In case you missed it, one of the most powerful economic nations in the world is having an election. Stack that on top of an existing global health crisis, mounting racial tensions, environmental concerns, and you have a potent mix of fear and uncertainty.
For our American friends, what does your vote mean for the long term future of the economy? And for those of us who aren’t casting a vote in the 2020 US Presidential election, what does the outcome mean?
Certainly looking at the stock market the past week has shown one thing for certain: people don’t know what to expect. And that fear and uncertainty shows in stock prices spiking and plummeting all within the space of a few hours.
What Happens if the “Other Guy” Wins?
No matter which political side you’re on, there is always “the other guy (or gal)”. And the blessing of democracy enables us to choose our leaders - which also means that the one you’ve pushed your chips in on might not always come out on top.
And when that happens, and the other guy wins, what happens then?
The answer might not be that Hail Mary you were hoping for.
The truth is, no matter who wins, the president of the United States, arguably one of the most powerful people in the world, has very little long-term influence on the stock market.
What CAN the President do?
In times of crisis, the president exercises some very moderate influence in the form of economic relief packages. We saw this in 2008 with the big bank bailout. And we’re seeing the same thing now with COVID relief being dispensed to businesses and individuals alike. That extra cash is propping up the economy, but not in as substantial a way as many people would like to think.
Outside of some short term relief, there really isn’t that much that the president can affect. Which means all the chest beating about how “great” someone is for the economy as a whole is just a marketing gimmick.
Who Does Control the Economy?
If it isn’t the president, who is it that controls a nation’s economy?
The short answer is nobody, and everybody.
The economy is a complex system, made up of the economic productivity of all the parts. While some parts, like small businesses, may be suffering, other parts, like big tech, are thriving. One person in specific doesn’t actually exert that much influence, but rather the economy is the sum of the whole.
What Can You Do to Prosper Financially In These Times?
Your vote doesn’t directly mean your finances will take care of themselves. That doesn’t mean your vote doesn’t matter - so for our American neighbors, go and vote. Your nation is more than just the stock market.
But for everyone, don’t rely on the government, any government, for your financial well-being. Financial freedom is a worthy pursuit, but a journey where you are in the drivers’ seat.
What to do, you ask?
Keep sticking to your financial plan. Ignore the noise. For the long-range focused, invest in a diversified portfolio, and keep investing through all the ups and downs. The dollar cost averaging will take care of your returns, buying more when prices are down, and less when they are up. The diversified aspect takes care of your risk.

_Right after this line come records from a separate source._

(* ===== verification/TlsHandshakeTheorems.v ===== *)
(** * What a handshake guarantees

    Runs of the handshake from its start, and the theorems about them: the
    server is authenticated when it succeeds, it ends once and gives
    everything back, no bytes the server sends take it outside its buffers,
    and an honest server's flight is accepted. *)

From Stdlib Require Import Ascii String.
From S2P Require Import Prelude Buffers ListingIndex ClientText TlsCrypto TlsCryptoHandles TlsCryptoTheorems TlsCodec TlsClientHello TlsParse TlsRoundTrip TlsDer TlsRecords ClientRequest ClientRequestSystem ClientRequestHandlers TlsHandshake TlsHandshakeSpec TlsHandshakeChains TlsHandshakeSystem TlsHandshakeServer TlsHandshakeHandlers.
#[local] Open Scope Z_scope.
#[local] Open Scope list_scope.
#[local] Open Scope tls_scope.

(** What a handshake is started with: the connection, the pin and the handles
    there are, and the choices of the generators and the configuration. *)
Record OPENING := mkOpening {
  o_Socket : HS_SOCKET;
  o_Pin : TLS_PIN_STATE;
  o_World : TLS_WORLD;
  o_Rng : Z;
  o_Random : BYTES;
  o_Host : option BYTES
}.

Section Runs.
Context (oracle : nat -> NTSTATUS) {bc : Bcrypt} `{HttpEnvironment}.
Implicit Types (o : OPENING) (h : HANDSHAKE).

(** A connection without keys, as one is before its first handshake. *)
Record opening_ok o : Prop := {
  oo_socket : hs_socket_ok (sk_Id (hk_Socket (o_Socket o))) (o_Socket o);
  oo_keyless : keyless (o_Socket o);
  oo_pin : pin_ok (o_Pin o);
  oo_world : handles_wf (o_World o);
  oo_random : length (o_Random o) = 32%nat
}.

Definition handshake_starts o h : Prop :=
  exists a irql c s fx n w, answers_ok a /\ irql_ok irql /\
    BlorgTlsStartHandshakeAsync oracle (o_Socket o) (o_Rng o) (o_Random o) (o_Host o) a (o_World o) = Some ((c, s, fx, n), w) /\
    h = mkHandshake c s (o_Pin o) n irql w fx.

Definition handshake_run o h : Prop := exists h0, handshake_starts o h0 /\ rtc (hs_step oracle) h0 h.

Abbreviation invariant o := (hs_ok (sk_Id (hk_Socket (o_Socket o))) (o_Pin o) (o_World o) (o_Rng o) (o_Random o) (o_Host o)).

Lemma run_ok o h : opening_ok o -> handshake_run o h -> invariant o h.
Proof.
  intros [O1 O2 O3 O4 O5] (h0 & (a & irql & c & s & fx & n & w & Ha & Hi & Hrun & ->) & Hsteps).
  assert (H0 : invariant o (mkHandshake c s (o_Pin o) n irql w fx)).
  { pose proof (start_good oracle _ (o_Pin o) (o_World o) O4 (o_Rng o) (o_Random o) (o_Host o) (o_Socket o) a (o_Pin o) irql Ha O5 O1 O2 eq_refl O3 Hi) as Hg.
    unfold wp in Hg. rewrite Hrun in Hg. exact Hg. }
  clear Hrun. remember (mkHandshake c s (o_Pin o) n irql w fx) as h1 eqn:E1. clear E1. induction Hsteps as [|h1 h2 h3 Hs _ IH]; [done|]. apply IH. by eapply hs_step_ok.
Qed.

Lemma done_settled o h : invariant o h -> h_Next h = HsDone ->
  settled (sk_Id (hk_Socket (o_Socket o))) (o_Pin o) (o_World o) (o_Rng o) (o_Random o) (o_Host o) (h_Ctx h) (h_Socket h) (h_World h) (h_Trace h).
Proof. unfold hs_ok. intros Hok E. by rewrite E in Hok. Qed.

Lemma not_done o h : invariant o h -> h_Next h <> HsDone ->
  underway (sk_Id (hk_Socket (o_Socket o))) (o_Pin o) (o_World o) (h_Socket h) (h_Pin h) (h_Irql h) (h_World h) (h_Trace h).
Proof. unfold hs_ok. intros Hok Hn. by destruct (h_Next h); try destruct Hok. Qed.

(** ** Authentication *)

(** What four messages, accepted in order, show. *)
Record server_proved (pins : option BYTES -> Prop) (traffic t0 ee cert cv fin spki key signature : BYTES) : Prop := {
  sp_types : msg_type ee = 8 /\ msg_type cert = 11 /\ msg_type cv = 15 /\ msg_type fin = 20;
  sp_messages : is_message ee /\ is_message cert /\ is_message cv /\ is_message fin;
  sp_leaf : leaf_spki (msg_body cert) = Some (Ok spki);
  sp_pinned : pins (Some (sha256 spki));
  sp_key : spki = spki_der key;
  sp_signature : BlorgTlsParseCertificateVerifyMessage (msg_body cv) = Some (Ok signature);
  sp_signed : ecdsa_ok (peer_blob key) (sha256 (verify_content (sha256 (t0 ++ ee ++ cert)))) signature = true;
  sp_finished : msg_body fin = hmac (finished_key traffic) (sha256 (t0 ++ ee ++ cert ++ cv))
}.

Lemma settle_is_ok {A} (p : P A) x : settle p = Ok x -> p = Some (Ok x).
Proof. destruct p as [[]|]; cbn; naive_solver. Qed.

Lemma accepts_last pins traffic t0 ms ph' :
  accepts pins traffic t0 ms ph' ->
  (ms = [] /\ ph' = NeedExtensions) \/
  exists msgs ph m pin, ms = msgs ++ [m] /\ accepts pins traffic t0 msgs ph /\ is_message m /\ pins pin /\
    accept_message pin traffic (t0 ++ concat ms) ph (msg_type m) (msg_body m) = Ok ph'.
Proof. destruct 1 as [|msgs ph m ph' pin]; [by left|]. right. by exists msgs, ph, m, pin. Qed.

For those with a more immediate investment focus? No fee savings accounts and government bonds. Those investments, while providing near 0% returns, are as safe as you can get.
Do not try to gamble with who will win an election, and speculate about what that will mean for the economy and stock markets. That’s gambling, pure and simple.
Success is yours, if you only make a well-thought out plan, and stick to it. Don’t get side-tracked by the clowns on the sidelines. This is your financial future, go after it with all the zeal that a commitment of that magnitude requires.